Write out, word for word, only the lines from the one with "(detail : string)." to the end of the data below.
#### GIVEN DATA ####
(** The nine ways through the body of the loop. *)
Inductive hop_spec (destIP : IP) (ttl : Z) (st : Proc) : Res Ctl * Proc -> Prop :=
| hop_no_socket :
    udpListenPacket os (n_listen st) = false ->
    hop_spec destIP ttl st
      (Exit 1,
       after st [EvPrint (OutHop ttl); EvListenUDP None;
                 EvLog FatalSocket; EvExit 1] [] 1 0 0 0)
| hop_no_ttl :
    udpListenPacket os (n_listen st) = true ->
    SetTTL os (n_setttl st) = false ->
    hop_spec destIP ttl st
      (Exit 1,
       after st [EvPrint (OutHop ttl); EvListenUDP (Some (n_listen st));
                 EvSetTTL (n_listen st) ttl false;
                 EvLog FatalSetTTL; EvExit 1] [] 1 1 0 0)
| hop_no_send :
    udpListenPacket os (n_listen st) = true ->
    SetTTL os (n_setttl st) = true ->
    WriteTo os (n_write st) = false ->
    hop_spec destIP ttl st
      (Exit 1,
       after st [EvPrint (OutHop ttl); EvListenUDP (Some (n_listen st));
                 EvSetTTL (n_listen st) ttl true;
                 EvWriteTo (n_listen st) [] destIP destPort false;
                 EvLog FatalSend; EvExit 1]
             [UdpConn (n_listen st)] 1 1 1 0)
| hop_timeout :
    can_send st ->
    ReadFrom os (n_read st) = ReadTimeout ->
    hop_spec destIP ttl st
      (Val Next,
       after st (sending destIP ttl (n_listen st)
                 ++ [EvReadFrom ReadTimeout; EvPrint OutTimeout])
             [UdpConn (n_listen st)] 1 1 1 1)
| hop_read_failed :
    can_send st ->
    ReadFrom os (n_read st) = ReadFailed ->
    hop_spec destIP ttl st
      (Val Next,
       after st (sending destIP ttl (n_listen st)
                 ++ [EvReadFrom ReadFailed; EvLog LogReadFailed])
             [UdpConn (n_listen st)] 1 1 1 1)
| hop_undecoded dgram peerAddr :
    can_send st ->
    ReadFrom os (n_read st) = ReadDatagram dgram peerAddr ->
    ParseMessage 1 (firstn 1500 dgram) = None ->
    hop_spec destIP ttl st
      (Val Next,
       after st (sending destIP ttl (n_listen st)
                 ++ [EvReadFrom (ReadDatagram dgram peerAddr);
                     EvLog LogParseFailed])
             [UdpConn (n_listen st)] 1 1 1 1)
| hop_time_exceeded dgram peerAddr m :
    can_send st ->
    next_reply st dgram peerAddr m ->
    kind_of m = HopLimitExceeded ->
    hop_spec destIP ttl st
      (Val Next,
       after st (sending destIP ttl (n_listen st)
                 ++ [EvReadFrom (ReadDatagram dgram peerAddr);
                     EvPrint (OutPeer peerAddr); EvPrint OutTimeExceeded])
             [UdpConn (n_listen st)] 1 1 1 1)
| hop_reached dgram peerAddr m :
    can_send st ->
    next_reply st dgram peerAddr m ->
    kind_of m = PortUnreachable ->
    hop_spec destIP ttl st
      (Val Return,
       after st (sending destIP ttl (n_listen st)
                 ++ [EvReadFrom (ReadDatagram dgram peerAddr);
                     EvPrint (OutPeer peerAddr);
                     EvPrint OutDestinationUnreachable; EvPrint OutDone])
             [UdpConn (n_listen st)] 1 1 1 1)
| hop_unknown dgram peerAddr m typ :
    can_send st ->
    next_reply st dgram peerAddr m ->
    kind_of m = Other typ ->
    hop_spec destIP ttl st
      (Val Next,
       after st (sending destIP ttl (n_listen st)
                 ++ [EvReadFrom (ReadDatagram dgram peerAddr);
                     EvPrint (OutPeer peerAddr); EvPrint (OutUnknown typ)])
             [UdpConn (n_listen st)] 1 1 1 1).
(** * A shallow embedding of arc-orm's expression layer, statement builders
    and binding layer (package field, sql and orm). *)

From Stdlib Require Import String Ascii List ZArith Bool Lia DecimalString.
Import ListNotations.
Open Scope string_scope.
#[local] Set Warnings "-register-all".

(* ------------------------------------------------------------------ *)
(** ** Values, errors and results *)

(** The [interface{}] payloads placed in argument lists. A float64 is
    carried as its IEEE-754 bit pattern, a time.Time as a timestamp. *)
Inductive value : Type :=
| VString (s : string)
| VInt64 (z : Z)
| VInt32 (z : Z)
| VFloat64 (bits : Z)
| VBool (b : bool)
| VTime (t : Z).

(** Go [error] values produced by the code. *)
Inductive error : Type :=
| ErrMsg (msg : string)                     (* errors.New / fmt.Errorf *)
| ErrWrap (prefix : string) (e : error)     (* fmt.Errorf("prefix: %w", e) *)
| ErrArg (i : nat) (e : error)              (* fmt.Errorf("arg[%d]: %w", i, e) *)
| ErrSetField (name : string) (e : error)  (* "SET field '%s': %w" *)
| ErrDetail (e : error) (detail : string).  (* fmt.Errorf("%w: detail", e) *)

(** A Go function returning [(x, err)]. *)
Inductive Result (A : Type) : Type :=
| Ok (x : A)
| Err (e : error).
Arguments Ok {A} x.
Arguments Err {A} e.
####
[SOLUTION FOR THIS TASK]
| ErrDetail (e : error) (detail : string).  (* fmt.Errorf("%w: detail", e) *)

(** A Go function returning [(x, err)]. *)
Inductive Result (A : Type) : Type :=
| Ok (x : A)
| Err (e : error).
Arguments Ok {A} x.
Arguments Err {A} e.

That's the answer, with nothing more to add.